*Work instruction:* In the records below, find the line containing "[done|]. intros ->.". Restate it and all the lines after it exactly, and omit the rest.

··· Extracted information ···

Lemma erased_wf_names : wf_names s'.
Proof.
  pose proof (w_names _ _ W) as WN.
  assert (is_Some (f_name s !! v)) as [old Hold].
  { pose proof Hu as (V & HV & _)%f_uses_Some. exists (unique_name_ V). apply f_name_Some. eauto. }
  constructor; rewrite ?(erased_names _ _ _ _ _ _ _ _ HE), ?(erased_name _ _ _ _ _ _ _ _ HE), ?Hold; cbn [default id].
  - intros h ms x w Hms Hx. assert (HW : x ≠ "" ∧ f_name s !! w = Some x ∧ value_graph s w h ∧ w ≠ v).
    { apply lookup_insert_Some in Hms as [[<- <-]|[Hh Hms]].
      - apply lookup_delete_Some in Hx as [Hne Hx]. destruct (name_owner _ WN _ _ _ _ Hns Hx) as (? & ? & ?). split_and!; [done..|]. intros ->. congruence.
      - destruct (name_owner _ WN _ _ _ _ Hms Hx) as (? & ? & ?). split_and!; [done..|]. intros ->. apply Hh. eapply value_graph_fun; [apply erased_self|done]. }
    destruct HW as (? & ? & ? & ?). split_and!; [done| |by apply erased_value_graph]. by rewrite lookup_delete_ne.
  - intros h ms x w Hms [Hw Hx]%lookup_delete_Some Hne [_ Hgw]%erased_value_graph. apply lookup_insert_Some in Hms as [[<- <-]|[Hh Hms]].
    + pose proof (owner_name _ WN _ _ _ _ Hns Hx Hne Hgw) as Hxw. rewrite lookup_delete_ne; [done|]. intros ->.
      pose proof (owner_name _ WN _ _ _ _ Hns Hold Hne erased_self). congruence.
    + by apply (owner_name _ WN h ms x w).
  - intros w x [_ Hx]%lookup_delete_Some. by eapply (name_valid _ WN).
Qed.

···

*Answer space:*
    + pose proof (owner_name _ WN _ _ _ _ Hns Hx Hne Hgw) as Hxw. rewrite lookup_delete_ne; [done|]. intros ->.
      pose proof (owner_name _ WN _ _ _ _ Hns Hold Hne erased_self). congruence.
    + by apply (owner_name _ WN h ms x w).
  - intros w x [_ Hx]%lookup_delete_Some. by eapply (name_valid _ WN).
Qed.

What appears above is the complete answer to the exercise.